● PROBLEM
Everything in the data below is left aside except the lines from the one containing "Theorem store_queries_carry_no_operator (db" through the one containing "destruct (SearchService.parseSearchOperators now"; repeat those exactly.

● MATERIALS PROVIDED
(** X14.  The store's own operator syntax is out of reach from [search].
    Whatever the query, every text that [search] passes to
    [DatabaseService.searchFiles] is one in which that service's
    [parseSearchQuery] finds no [type:], [ext:] or [size:] term: a text
    with such a term holds a colon and is longer than three characters,
    and goes to the fuzzy index instead. *)
Theorem store_queries_carry_no_operator (db : option Sqlite.Connection)
    (fuse_search : SearchService.Fuse -> str -> Z -> list FileItem)
    (st : SearchService.State) (now : Z) (q : str)
    (filters : SearchService.FiltersArg) (limit offset : Z) :
  forall text l o,
    In (SearchService.DbSearchFiles text l o)
      (snd (SearchService.search db fuse_search st now q filters limit
              offset)) ->
    A.t_type (A.parseSearchQuery text) = None
    /\ A.t_extension (A.parseSearchQuery text) = None
    /\ A.t_size (A.parseSearchQuery text) = None.
Proof.
  intros text l o. unfold SearchService.search, SearchService.search_try.
  destruct (SearchService.parseSearchOperators now q) as [clean ops].
  destruct (SearchService.combineFilters filters ops) as [e|combined];
    [intros []|].
  unfold SearchService.searchWithFilters, SearchService.databaseSearch.
  assert (Hnil : forall calls : list SearchService.Call,
             calls = [SearchService.DbSearchFiles [] (limit * 2)%Z offset] ->
             In (SearchService.DbSearchFiles text l o) calls ->
             text = []).
  { intros calls -> [H|[]]. injection H as <-. reflexivity. }
  destruct (Js.trim clean) eqn:Ht.
  - destruct (A.searchFiles db [] (limit * 2)%Z offset); cbn [snd];
      intros H; rewrite (Hnil _ eq_refl H); apply quiet_query; left; cbn; lia.
  - destruct (SearchService.shouldUseFuzzySearch clean) eqn:Hfz.
    + pose proof (fuzzySearch_calls db fuse_search st now clean limit text l o)
        as Hcalls.
      destruct (SearchService.fuzzySearch db fuse_search st now clean limit)
        as [[r st'] calls].
      cbn [snd] in *. intros H. rewrite (Hcalls H).
      apply quiet_query. left. cbn. lia.
    + destruct (A.searchFiles db clean (limit * 2)%Z offset); cbn [snd];
        intros [H|[]]; injection H as <-; apply quiet_query;
        apply not_fuzzy_quiet; exact Hfz.
Qed.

● WRITTEN RESPONSE
Theorem store_queries_carry_no_operator (db : option Sqlite.Connection)
    (fuse_search : SearchService.Fuse -> str -> Z -> list FileItem)
    (st : SearchService.State) (now : Z) (q : str)
    (filters : SearchService.FiltersArg) (limit offset : Z) :
  forall text l o,
    In (SearchService.DbSearchFiles text l o)
      (snd (SearchService.search db fuse_search st now q filters limit
              offset)) ->
    A.t_type (A.parseSearchQuery text) = None
    /\ A.t_extension (A.parseSearchQuery text) = None
    /\ A.t_size (A.parseSearchQuery text) = None.
Proof.
  intros text l o. unfold SearchService.search, SearchService.search_try.
  destruct (SearchService.parseSearchOperators now q) as [clean ops].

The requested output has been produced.